━━━━━ Records provided ━━━━━

(* ===== verification/PathCanon.v ===== *)
(** * Canonicalisation: reference definition and refinement

    [cng_path_canon] works on bytes; its meaning is a walk over the components
    of the path with a stack.  [resolve] is that walk, [canonical] the form of
    its results, and the lemmas here say the byte loop computes it. *)

From stdpp Require Import base list strings gmap numbers.
From Stdlib Require Import ZArith Ascii Lia.
From S2P Require Import Prelude Path.

Open Scope nat_scope.

(** ** Components *)

Fixpoint split_slash (p : cstr) : list cstr :=
  match p with
  | [] => [[]]
  | c :: p' =>
      if is_slash c then [] :: split_slash p'
      else match split_slash p' with
           | [] => [[c]]
           | s :: ss => (c :: s) :: ss
           end
  end.

Definition render (comps : list cstr) : cstr :=
  concat (map (fun c => SLASH :: c) comps).

Definition DOTDOT : cstr := [DOT; DOT].

(** The reference semantics: a stack of components, "" and "." skipped, ".."
    popping (a no-op at the root), any other name pushed if it fits. *)
Fixpoint resolve (outsz : nat) (segs : list cstr) (st : list cstr)
    : option (list cstr) :=
  match segs with
  | [] => Some st
  | s :: segs' =>
      if bool_decide (s = [] \/ s = [DOT]) then resolve outsz segs' st
      else if bool_decide (s = DOTDOT)
      then resolve outsz segs' (take (length st - 1) st)
      else if outsz <=? length (render st) + 1 + length s then None
      else resolve outsz segs' (st ++ [s])
  end.

Definition name_of (st : list cstr) : cstr :=
  match st with [] => [SLASH] | _ => render st end.

Definition slash_free (c : cstr) : Prop := Forall (fun x => not_slash x = true) c.

Definition normal_comp (c : cstr) : Prop :=
  c <> [] /\ c <> [DOT] /\ c <> DOTDOT /\ slash_free c.

(** An absolute name with no empty, "." or ".." component. *)
Definition canonical (s : cstr) : Prop :=
  exists st, Forall normal_comp st /\ s = name_of st.

(** ** Lemmas on [render] and [split_slash] *)

Lemma is_slash_true c : is_slash c = true <-> c = SLASH.
Proof. apply Ascii.eqb_eq. Qed.

Lemma not_slash_SLASH : not_slash SLASH = false.
Proof. reflexivity. Qed.

Lemma render_app a b : render (a ++ b) = render a ++ render b.
Proof. unfold render. by rewrite map_app, concat_app. Qed.

Lemma render_snoc a c : render (a ++ [c]) = render a ++ SLASH :: c.
Proof. rewrite render_app. unfold render at 2. simpl. by rewrite app_nil_r. Qed.

Lemma render_nil_inv st : render st = [] -> st = [].
Proof. by destruct st. Qed.

Lemma length_render_app a b :
  length (render (a ++ b)) = length (render a) + length (render b).
Proof. by rewrite render_app, length_app. Qed.

Lemma drop_last_render st :
  Forall slash_free st -> drop_last_comp (render st) = render (take (length st - 1) st).
Proof.
  intros H. destruct st as [|c st _] using rev_ind; [done|].
  apply Forall_app in H as [_ [Hc _]%Forall_cons_1].
  rewrite render_snoc, length_app. simpl. rewrite Nat.add_sub.
  rewrite take_app_length. unfold drop_last_comp.
  rewrite reverse_app, reverse_cons.
  rewrite <-app_assoc, drop_while_app.
  - simpl. by rewrite reverse_involutive.
  - by apply Forall_reverse.
Qed.

Lemma split_slash_free c : slash_free c -> split_slash c = [c].
Proof.
  induction 1 as [|x c Hx _ IH]; simpl; [done|].
  unfold not_slash in Hx. apply negb_true_iff in Hx. by rewrite Hx, IH.
Qed.

Lemma split_slash_comp c p :
  slash_free c -> split_slash (c ++ SLASH :: p) = c :: split_slash p.
Proof.
  induction 1 as [|x c Hx _ IH]; simpl; [done|].
  unfold not_slash in Hx. apply negb_true_iff in Hx. by rewrite Hx, IH.
Qed.

Lemma split_render_nonempty st :
  Forall slash_free st -> st <> [] -> split_slash (render st) = [] :: st.
Proof.
  induction 1 as [|c st Hc Hst IH]; [done|]. intros _.
  unfold render. simpl. f_equal. fold (render st).
  destruct st as [|d st].
  - simpl. rewrite app_nil_r. by apply split_slash_free.
  - specialize (IH ltac:(done)). unfold render in *. simpl in *.
    injection IH as IH. rewrite split_slash_comp by done. by rewrite IH.
Qed.

(** ** The loop computes the reference walk *)

Lemma resolve_skip_slash outsz p st :
  resolve outsz (split_slash (SLASH :: p)) st = resolve outsz (split_slash p) st.
Proof. reflexivity. Qed.

Lemma resolve_drop_slashes outsz p st :
  resolve outsz (split_slash (drop_while is_slash p)) st =
  resolve outsz (split_slash p) st.
Proof.
  induction p as [|c p IH]; [done|]. simpl drop_while.
  destruct (is_slash c) eqn:E; [|done].
  apply is_slash_true in E as ->. by rewrite resolve_skip_slash.
Qed.

(** A non-empty component and what follows it. *)
Lemma split_span p :
  split_slash p = take_while not_slash p ::
    match drop_while not_slash p with [] => [] | _ :: r => split_slash r end.
Proof.
  rewrite <-(take_drop_while not_slash p) at 1.
  pose proof (take_while_Forall not_slash p) as Hf.
  destruct (drop_while not_slash p) as [|c r] eqn:E.
  - rewrite app_nil_r. by apply split_slash_free.
  - pose proof (drop_while_head _ _ _ _ E) as Hc.
    unfold not_slash in Hc. apply negb_false_iff, is_slash_true in Hc as ->.
    by apply split_slash_comp.
Qed.

Lemma resolve_rest outsz p st :
  resolve outsz
    (match drop_while not_slash p with [] => [] | _ :: r => split_slash r end) st =
  resolve outsz (split_slash (drop_while not_slash p)) st.
Proof.
  destruct (drop_while not_slash p) as [|c r] eqn:E; [done|].
  pose proof (drop_while_head _ _ _ _ E) as Hc.
  unfold not_slash in Hc. apply negb_false_iff, is_slash_true in Hc as ->.
  by rewrite resolve_skip_slash.
Qed.

Lemma take_slash_free n st : Forall slash_free st -> Forall slash_free (take n st).
Proof. apply Forall_take. Qed.

Lemma canon_loop_resolve fuel p st outsz :
  length p < fuel -> Forall slash_free st ->
  canon_loop fuel p (render st) outsz = render <$> resolve outsz (split_slash p) st.
Proof.
  revert p st. induction fuel as [|fuel IH]; [lia|]. intros p st Hlen Hst.
  simpl canon_loop. rewrite <-(resolve_drop_slashes outsz p).
  pose proof (drop_while_length is_slash p) as Hl.
  destruct (drop_while is_slash p) as [|c q] eqn:Eq; [done|].
  pose proof (drop_while_head _ _ _ _ Eq) as Hc.
  assert (Hnc : not_slash c = true) by (unfold not_slash; by rewrite Hc).
  set (cq := c :: q) in *. rewrite (split_span cq).
  assert (Hne : take_while not_slash cq <> []).
  { subst cq. simpl. by rewrite Hnc. }
  assert (Hr : length (drop_while not_slash cq) < fuel).
  { pose proof (drop_while_length not_slash q). subst cq.
    simpl. rewrite Hnc. simpl in Hl. lia. }
  pose proof (take_while_Forall not_slash cq) as Hf.
  clearbody cq. generalize dependent (take_while not_slash cq). intros comp Hne Hf.
  cbn [resolve]. unfold streq.
  destruct (decide (comp = [DOT])) as [->|Hd].
  { rewrite !bool_decide_eq_true_2 by auto. rewrite resolve_rest. by apply IH. }
  rewrite (bool_decide_eq_false_2 (comp = [DOT])) by done.
  rewrite (bool_decide_eq_false_2 (comp = [] \/ _)) by naive_solver.
  change [DOT; DOT] with DOTDOT. case_bool_decide as Edd.
  { rewrite resolve_rest, drop_last_render by done. apply IH; [done|].
    by apply take_slash_free. }
  case_if; [done|]. rewrite resolve_rest, <-render_snoc. apply IH; [done|].
  apply Forall_app. auto.
Qed.

(** [cng_path_canon] is the reference walk over the components, whatever the
    buffer: the loop's fuel is never what stops it. *)
Lemma canon_resolve p outsz :
  cng_path_canon p outsz = name_of <$> resolve outsz (split_slash p) [].
Proof.
  unfold cng_path_canon.
  change (canon_loop (S (length p)) p [] outsz)
    with (canon_loop (S (length p)) p (render []) outsz).
  rewrite canon_loop_resolve by (lia || constructor).
  destruct (resolve outsz (split_slash p) []) as [st|]; [|done].
  simpl. f_equal. destruct st as [|c st]; done.
Qed.

(** ** Results are canonical, and canonical names are fixed points *)

Lemma split_slash_Forall p : Forall slash_free (split_slash p).
Proof.
  induction p as [|c p IH]; simpl; [repeat constructor|].
  destruct (is_slash c) eqn:E; [repeat constructor; done|].
  destruct (split_slash p) as [|s ss].
  - repeat constructor. unfold not_slash. by rewrite E.
  - apply Forall_cons_1 in IH as [H1 H2]. constructor; [|done].
    constructor; [|done]. unfold not_slash. by rewrite E.
Qed.

Lemma resolve_normal outsz segs st st' :
  Forall slash_free segs -> Forall normal_comp st ->
  resolve outsz segs st = Some st' -> Forall normal_comp st'.
Proof.
  intros Hs. revert st. induction Hs as [|s segs Hs _ IH]; simpl; intros st Hst H.
  - by injection H as <-.
  - case_bool_decide as E1; [by eauto|]. case_bool_decide as E2.
    + eapply IH; [|exact H]. by apply Forall_take.
    + case_if_in H; [done|]. eapply IH; [|exact H].
      apply Forall_app. split; [done|]. constructor; [|done].
      unfold normal_comp. naive_solver.
Qed.

Lemma resolve_length outsz segs st st' :
  length (render st) < outsz -> resolve outsz segs st = Some st' ->
  length (render st') < outsz.
Proof.
  revert st. induction segs as [|s segs IH]; simpl; intros st Hst H.
  - by injection H as <-.
  - case_bool_decide as E1; [by eauto|]. case_bool_decide as E2.
    + eapply IH; [|exact H].
      pose proof (length_render_app (take (length st - 1) st)
                    (drop (length st - 1) st)) as L.
      rewrite take_drop in L. lia.
    + case_if_in H; [done|]. apply Nat.leb_gt in Eif. eapply IH; [|exact H].
      rewrite render_snoc, length_app. simpl. lia.
Qed.

Lemma canon_canonical p outsz s :
  cng_path_canon p outsz = Some s -> canonical s.
Proof.
  rewrite canon_resolve. intros (st & Hst & ->)%fmap_Some_1.
  exists st. split; [|done].
  eapply resolve_normal; [| |exact Hst]; [apply split_slash_Forall|constructor].
Qed.

Lemma canon_length p outsz s :
  2 <= outsz -> cng_path_canon p outsz = Some s -> length s < outsz.
Proof.
  intros Ho. rewrite canon_resolve. intros (st & Hst & ->)%fmap_Some_1.
  apply resolve_length in Hst; [|simpl; lia].
  destruct st; [simpl; lia|done].
Qed.

Lemma resolve_fixed outsz st0 st :
  Forall normal_comp st -> length (render (st0 ++ st)) < outsz ->
  resolve outsz st st0 = Some (st0 ++ st).
Proof.
  intros H. revert st0. induction H as [|c st Hc _ IH]; intros st0 Hl; simpl.
  - by rewrite app_nil_r.
  - destruct Hc as (H1 & H2 & H3 & _).
    rewrite !bool_decide_eq_false_2 by naive_solver.
    rewrite length_render_app in Hl. unfold render at 2 in Hl. simpl in Hl.
    rewrite length_app in Hl.
    rewrite (proj2 (Nat.leb_gt _ _)) by lia.
    rewrite IH, <-app_assoc by (rewrite <-app_assoc; simpl;
      rewrite length_render_app; unfold render at 2; simpl; rewrite length_app;
      fold (render st); unfold render in *; lia).
    done.
Qed.

Lemma normal_slash_free st : Forall normal_comp st -> Forall slash_free st.
Proof. apply Forall_impl. by intros c (_ & _ & _ & H). Qed.

Lemma canon_fixed s outsz :
  canonical s -> length s < outsz -> cng_path_canon s outsz = Some s.
Proof.
  intros (st & Hst & ->) Hl. rewrite canon_resolve.
  destruct st as [|c st]; [done|]. set (st' := c :: st) in *.
  simpl name_of in *. rewrite split_render_nonempty by
    (done || by apply normal_slash_free).
  change (resolve outsz ([] :: st') []) with (resolve outsz st' []).
  rewrite (resolve_fixed outsz [] st') by done. done.
Qed.

(** A canonical name is absolute. *)
Lemma canonical_absolute s : canonical s -> exists r, s = SLASH :: r.
Proof.
  intros (st & _ & ->). destruct st as [|c st]; [by exists []|].
  unfold name_of, render. simpl. eauto.
Qed.

Lemma canonical_nonempty s : canonical s -> 1 <= length s.
Proof. intros [r ->]%canonical_absolute. simpl. lia. Qed.

(** The components of a canonical name other than "/". *)
Lemma canonical_render s :
  canonical s -> s <> [SLASH] ->
  exists st, st <> [] /\ Forall normal_comp st /\ s = render st.
Proof.
  intros (st & Hst & ->) Hs. exists st. destruct st; [done|]. done.
Qed.

(** A canonical name does not end in a slash, unless it is "/". *)
Lemma canonical_last s :
  canonical s -> s <> [SLASH] -> char_is s (length s - 1) SLASH = false.
Proof.
  intros Hc Hs. destruct (canonical_render s Hc Hs) as (st & Hne & Hst & ->).
  destruct st as [|c st _] using rev_ind; [done|].
  apply Forall_app in Hst as [_ [(Hc1 & _ & _ & Hf) _]%Forall_cons_1].
  rewrite render_snoc. destruct c as [|x c _] using rev_ind; [done|].
  unfold char_is. apply bool_decide_eq_false. intros Hl.
  apply Forall_app in Hf as [_ [Hx _]%Forall_cons_1].
  rewrite length_app in Hl. simpl in Hl. rewrite length_app in Hl. simpl in Hl.
  rewrite lookup_app_r in Hl by lia.
  replace (length (render st) + S (length c + 1) - 1 - length (render st))
    with (S (length c)) in Hl by lia.
  simpl in Hl. rewrite lookup_app_r, Nat.sub_diag in Hl by lia.
  injection Hl as ->. by rewrite not_slash_SLASH in Hx.
Qed.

━━━━━

#### Your objective:
Which lines above run from the one containing "simpl name_of in" to the one containing "rewrite length_app in Hl. simpl in Hl. rewrite"? Give them again exactly, both ends included.

#### Your response:
  simpl name_of in *. rewrite split_render_nonempty by
    (done || by apply normal_slash_free).
  change (resolve outsz ([] :: st') []) with (resolve outsz st' []).
  rewrite (resolve_fixed outsz [] st') by done. done.
Qed.

(** A canonical name is absolute. *)
Lemma canonical_absolute s : canonical s -> exists r, s = SLASH :: r.
Proof.
  intros (st & _ & ->). destruct st as [|c st]; [by exists []|].
  unfold name_of, render. simpl. eauto.
Qed.

Lemma canonical_nonempty s : canonical s -> 1 <= length s.
Proof. intros [r ->]%canonical_absolute. simpl. lia. Qed.

(** The components of a canonical name other than "/". *)
Lemma canonical_render s :
  canonical s -> s <> [SLASH] ->
  exists st, st <> [] /\ Forall normal_comp st /\ s = render st.
Proof.
  intros (st & Hst & ->) Hs. exists st. destruct st; [done|]. done.
Qed.

(** A canonical name does not end in a slash, unless it is "/". *)
Lemma canonical_last s :
  canonical s -> s <> [SLASH] -> char_is s (length s - 1) SLASH = false.
Proof.
  intros Hc Hs. destruct (canonical_render s Hc Hs) as (st & Hne & Hst & ->).
  destruct st as [|c st _] using rev_ind; [done|].
  apply Forall_app in Hst as [_ [(Hc1 & _ & _ & Hf) _]%Forall_cons_1].
  rewrite render_snoc. destruct c as [|x c _] using rev_ind; [done|].
  unfold char_is. apply bool_decide_eq_false. intros Hl.
  apply Forall_app in Hf as [_ [Hx _]%Forall_cons_1].
  rewrite length_app in Hl. simpl in Hl. rewrite length_app in Hl. simpl in Hl.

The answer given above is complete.